Неравный брак, стр. 31

И тут же она засмеялась – счастливо, едва слышно. Тем самым смехом, которого Юра уже не чаял больше услышать.

– Что ты? – спросил он, наклоняясь к ее лицу.

– А как ты думаешь?

Женя открыла глаза. Что угодно он ожидал в них увидеть, кроме счастливого удивления, которым они светились, лучились, сияли!

– Ничего я не думаю, Женечка. – Наверное, улыбка у него сейчас была как у младенца. – Думаешь, можно думать, когда… Не очень хорошо тебе было, да?

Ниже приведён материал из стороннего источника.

(* ===== verification/Sha256.v ===== *)
(** * BoringSSL: SHA-256 and SHA-224 (crypto/fipsmodule/sha/sha256.c.inc)

    The portable block function, with its registers renamed from round to round and its
    message schedule in a circular array of 16 words, and the functions of the hash. A
    context is an [md32_state]; the functions that can only return 1 give the context. *)
From S2P Require Export Md32.

Definition SHA256_CBLOCK : Z := 64.
Definition SHA256_DIGEST_LENGTH : Z := 32.
Definition SHA224_DIGEST_LENGTH : Z := 28.

Definition K256 : list Z :=
  mjoin
    [[0x428a2f98; 0x71374491; 0xb5c0fbcf; 0xe9b5dba5; 0x3956c25b];
     [0x59f111f1; 0x923f82a4; 0xab1c5ed5; 0xd807aa98; 0x12835b01];
     [0x243185be; 0x550c7dc3; 0x72be5d74; 0x80deb1fe; 0x9bdc06a7];
     [0xc19bf174; 0xe49b69c1; 0xefbe4786; 0x0fc19dc6; 0x240ca1cc];
     [0x2de92c6f; 0x4a7484aa; 0x5cb0a9dc; 0x76f988da; 0x983e5152];
     [0xa831c66d; 0xb00327c8; 0xbf597fc7; 0xc6e00bf3; 0xd5a79147];
     [0x06ca6351; 0x14292967; 0x27b70a85; 0x2e1b2138; 0x4d2c6dfc];
     [0x53380d13; 0x650a7354; 0x766a0abb; 0x81c2c92e; 0x92722c85];
     [0xa2bfe8a1; 0xa81a664b; 0xc24b8b70; 0xc76c51a3; 0xd192e819];
     [0xd6990624; 0xf40e3585; 0x106aa070; 0x19a4c116; 0x1e376c08];
     [0x2748774c; 0x34b0bcb5; 0x391c0cb3; 0x4ed8aa4a; 0x5b9cca4f];
     [0x682e6ff3; 0x748f82ee; 0x78a5636f; 0x84c87814; 0x8cc70208];
     [0x90befffa; 0xa4506ceb; 0xbef9a3f7; 0xc67178f2]].

Definition Sigma0 (x : Z) : Z :=
  Z.lxor (Z.lxor (CRYPTO_rotr_u32 x 2) (CRYPTO_rotr_u32 x 13)) (CRYPTO_rotr_u32 x 22).
Definition Sigma1 (x : Z) : Z :=
  Z.lxor (Z.lxor (CRYPTO_rotr_u32 x 6) (CRYPTO_rotr_u32 x 11)) (CRYPTO_rotr_u32 x 25).
Definition sigma0 (x : Z) : Z :=
  Z.lxor (Z.lxor (CRYPTO_rotr_u32 x 7) (CRYPTO_rotr_u32 x 18)) (Z.shiftr x 3).
Definition sigma1 (x : Z) : Z :=
  Z.lxor (Z.lxor (CRYPTO_rotr_u32 x 17) (CRYPTO_rotr_u32 x 19)) (Z.shiftr x 10).

Definition Ch (x y z : Z) : Z := Z.lxor (Z.land x y) (Z.land (u32 (Z.lnot x)) z).
Definition Maj (x y z : Z) : Z := Z.lxor (Z.lxor (Z.land x y) (Z.land x z)) (Z.land y z).

(** ** The rounds

    The macro changes [d] and [h]; [i] is less than 64. *)
Definition ROUND_00_15 (i : nat) (T1 a b c d e f g h : Z) : Z * Z :=
  let T1 := u32 (T1 + (h + Sigma1 e + Ch e f g + K256 !!! i)) in
  let h := u32 (Sigma0 a + Maj a b c) in
  let d := u32 (d + T1) in
  let h := u32 (h + T1) in
  (d, h).

(** It changes [X], of 16 words, as well. *)
Definition ROUND_16_63 (i : nat) (a b c d e f g h : Z) (X : list Z) : Z * Z * list Z :=
  let at_ (k : nat) := X !!! Nat.land k 0x0f in
  let s0 := sigma0 (at_ (i + 1)%nat) in
  let s1 := sigma1 (at_ (i + 14)%nat) in
  let T1 := u32 (at_ i + (s0 + s1 + at_ (i + 9)%nat)) in
  let X := <[Nat.land i 0x0f := T1]> X in
  let '(d, h) := ROUND_00_15 i T1 a b c d e f g h in
  (d, h, X).

Definition registers : Type := Z * Z * Z * Z * Z * Z * Z * Z.

(** Eight of the first 16 rounds; [X] holds the words of the block. *)
Definition rounds_00_15 (i : nat) (r : registers) (X : list Z) : registers :=
  let '(a, b, c, d, e, f, g, h) := r in
  let '(d, h) := ROUND_00_15 i (X !!! i) a b c d e f g h in
  let '(c, g) := ROUND_00_15 (i + 1) (X !!! (i + 1)%nat) h a b c d e f g in
  let '(b, f) := ROUND_00_15 (i + 2) (X !!! (i + 2)%nat) g h a b c d e f in
  let '(a, e) := ROUND_00_15 (i + 3) (X !!! (i + 3)%nat) f g h a b c d e in
  let '(h, d) := ROUND_00_15 (i + 4) (X !!! (i + 4)%nat) e f g h a b c d in
  let '(g, c) := ROUND_00_15 (i + 5) (X !!! (i + 5)%nat) d e f g h a b c in
  let '(f, b) := ROUND_00_15 (i + 6) (X !!! (i + 6)%nat) c d e f g h a b in
  let '(e, a) := ROUND_00_15 (i + 7) (X !!! (i + 7)%nat) b c d e f g h a in
  (a, b, c, d, e, f, g, h).

(** The body of [for (i = 16; i < 64; i += 8)]. *)
Definition rounds_16_63 (i : nat) (r : registers) (X : list Z) : registers * list Z :=
  let '(a, b, c, d, e, f, g, h) := r in
  let '(d, h, X) := ROUND_16_63 (i + 0) a b c d e f g h X in
  let '(c, g, X) := ROUND_16_63 (i + 1) h a b c d e f g X in
  let '(b, f, X) := ROUND_16_63 (i + 2) g h a b c d e f X in
  let '(a, e, X) := ROUND_16_63 (i + 3) f g h a b c d e X in
  let '(h, d, X) := ROUND_16_63 (i + 4) e f g h a b c d X in
  let '(g, c, X) := ROUND_16_63 (i + 5) d e f g h a b c X in
  let '(f, b, X) := ROUND_16_63 (i + 6) c d e f g h a b X in
  let '(e, a, X) := ROUND_16_63 (i + 7) b c d e f g h a X in
  ((a, b, c, d, e, f, g, h), X).

(** [m] iterations to go from [i]. *)
Fixpoint rounds_loop (m i : nat) (r : registers) (X : list Z) : registers :=
  match m with
  | O => r
  | S m => let '(r, X) := rounds_16_63 i r X in rounds_loop m (i + 8) r X
  end.

(** [X[i] = CRYPTO_load_u32_be(data); data += 4], [n] words to go. *)
Fixpoint load_words (n : nat) (data : list Z) : option (list Z) :=
  match n with
  | O => Some []
  | S n => w ← CRYPTO_load_u32_be data; X ← load_words n (drop 4 data); Some (w :: X)
  end.

(** [while (num--)] *)
Fixpoint sha256_blocks (num : nat) (state data : list Z) : option (list Z) :=
  match num with
  | O => Some state
  | S num =>
      match state with
      | [s0; s1; s2; s3; s4; s5; s6; s7] =>
          X ← load_words 16 data;
          let r := rounds_00_15 0 (s0, s1, s2, s3, s4, s5, s6, s7) X in
          let r := rounds_00_15 8 r X in
          let '(a, b, c, d, e, f, g, h) := rounds_loop 6 16 r X in
          sha256_blocks num
            [u32 (s0 + a); u32 (s1 + b); u32 (s2 + c); u32 (s3 + d);
             u32 (s4 + e); u32 (s5 + f); u32 (s6 + g); u32 (s7 + h)]
            (drop 64 data)
      | _ => None
      end
  end.

Definition sha256_block_data_order_nohw : crypto_md32_block_func := fun state data num =>
  sha256_blocks (Z.to_nat num) state data.

(** On a machine without the instructions the assembly uses. *)
Definition sha256_block_data_order : crypto_md32_block_func := sha256_block_data_order_nohw.

(** ** The functions of the hash *)

Definition SHA224_Init : md32_state :=
  mk_md32 [0xc1059ed8; 0x367cd507; 0x3070dd17; 0xf70e5939;
           0xffc00b31; 0x68581511; 0x64f98fa7; 0xbefa4fa4]
    0 0 (replicate 64 0) 0 SHA224_DIGEST_LENGTH.

Definition SHA256_Init : md32_state :=
  mk_md32 [0x6a09e667; 0xbb67ae85; 0x3c6ef372; 0xa54ff53a;
           0x510e527f; 0x9b05688c; 0x1f83d9ab; 0x5be0cd19]
    0 0 (replicate 64 0) 0 SHA256_DIGEST_LENGTH.

Definition SHA256_Transform (c : md32_state) (data : list Z) : option md32_state :=
  h ← sha256_block_data_order (md_h c) data 1;
  Some (mk_md32 h (Nl c) (Nh c) (md_data c) (md_num c) (md_len c)).

Definition SHA256_Update (c : md32_state) (data : list Z) (len : Z) : option md32_state :=
  crypto_md32_update sha256_block_data_order SHA256_CBLOCK c data len.

Definition SHA224_Update (c : md32_state) (data : list Z) (len : Z) : option md32_state :=
  SHA256_Update c data len.

(** [for (size_t i = 0; i < out_words; i++)]: the bytes written. *)
Fixpoint store_words (n : nat) (h : list Z) : option (list Z) :=
  match n, h with
  | O, _ => Some []
  | S n, w :: h =>
      o ← CRYPTO_store_u32_be (replicate 4 0) 0 w; out ← store_words n h; Some (o ++ out)
  | S _, [] => None
  end.

(** The result, the bytes written to [out], and the context. *)
Definition sha256_final_impl (len : Z) (c : md32_state) : option (Z * list Z * md32_state) :=
  c ← crypto_md32_final sha256_block_data_order SHA256_CBLOCK c true;
  if SHA256_DIGEST_LENGTH <? len then Some (0, [], c)
  else
    _ ← guard (len mod 4 = 0);
    let out_words := len / 4 in
    out ← store_words (Z.to_nat out_words) (md_h c);
    Some (1, out, c).

Definition SHA256_Final (c : md32_state) : option (Z * list Z * md32_state) :=
  sha256_final_impl (md_len c) c.

Definition SHA224_Final (c : md32_state) : option (Z * list Z * md32_state) :=
  _ ← guard (md_len c = SHA224_DIGEST_LENGTH); sha256_final_impl SHA224_DIGEST_LENGTH c.

Definition SHA224 (data : list Z) (len : Z) : option (list Z) :=
  ctx ← SHA224_Update SHA224_Init data len;
  '(_, out, _) ← SHA224_Final ctx;
  Some out.

Definition SHA256 (data : list Z) (len : Z) : option (list Z) :=
  ctx ← SHA256_Update SHA256_Init data len;
  '(_, out, _) ← SHA256_Final ctx;
  Some out.

Definition SHA256_TransformBlocks (state data : list Z) (num_blocks : Z) : option (list Z) :=
  sha256_block_data_order state data num_blocks.

(** ** Test vectors: the hash of "abc" in one piece, and of 56 bytes in three. *)

Example sha256_abc :
  SHA256 [97; 98; 99] 3
  = Some [0xba; 0x78; 0x16; 0xbf; 0x8f; 0x01; 0xcf; 0xea; 0x41; 0x41; 0x40; 0xde; 0x5d; 0xae; 0x22; 0x23;
          0xb0; 0x03; 0x61; 0xa3; 0x96; 0x17; 0x7a; 0x9c; 0xb4; 0x10; 0xff; 0x61; 0xf2; 0x00; 0x15; 0xad].
Proof. vm_compute. reflexivity. Qed.

Example sha224_abc :
  SHA224 [97; 98; 99] 3
  = Some [0x23; 0x09; 0x7d; 0x22; 0x34; 0x05; 0xd8; 0x22; 0x86; 0x42; 0xa4; 0x77; 0xbd; 0xa2;
          0x55; 0xb3; 0x2a; 0xad; 0xbc; 0xe4; 0xbd; 0xa0; 0xb3; 0xf7; 0xe3; 0x6c; 0x9d; 0xa7].
Proof. vm_compute. reflexivity. Qed.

Она засмеялась громче и, кажется, еще счастливее. Потом слегка отвернула голову – как будто для того, чтобы он так и не разгадал причины ее смеха.

– Да что же ты?

Свободной от колечек рукой Юра опять повернул к себе ее голову, всмотрелся в глаза. За несколько секунд глаза изменились так, как только у нее могли меняться. Теперь в них светилось уже не удивление, не затаенный вопрос, а что-то совсем другое – веселое, дразнящее.

– А я просто вспомнила, как тогда все это было, – наконец ответила Женя, обнимая его за шею и снизу заглядывая в лицо. – Так и было, Юра! Тоже сразу, и тоже очень быстро… И точно так ты боялся, что я не успела, помнишь? И волосы так же перебирал потом у меня на лбу.

– Видишь, какой однообразный, – улыбнулся он, нанизывая еще одно колечко на безымянный палец. – Соскучишься со мной.

– Хорошо бы. – Женя притянула к себе его голову, поцеловала в нос. – Хорошо бы мне, Юрочка, дожить до того дня, когда я с тобой соскучусь. Буду я тогда старушка – ста-аренькая, стра-ашненькая, от одного вида с души воротит, вот какая! Хочешь?

– Хочу! – Он зажмурился, словно предвкушая это немыслимое время. – Я тебя, знаешь, вообще очень хочу. Даже прямо сейчас, не через сто лет.

– Ну и не переживай о пустяках! – засмеялась она. – Быстро, медленно, успела, не успела… Ты куда-нибудь торопишься?

Никуда он не торопился – куда ему было торопиться от нее?

Глава 14

Впервые за все время после Сахалина Юра радовался тому, что работает только в отряде и не все его время занято работой, как это бывало раньше.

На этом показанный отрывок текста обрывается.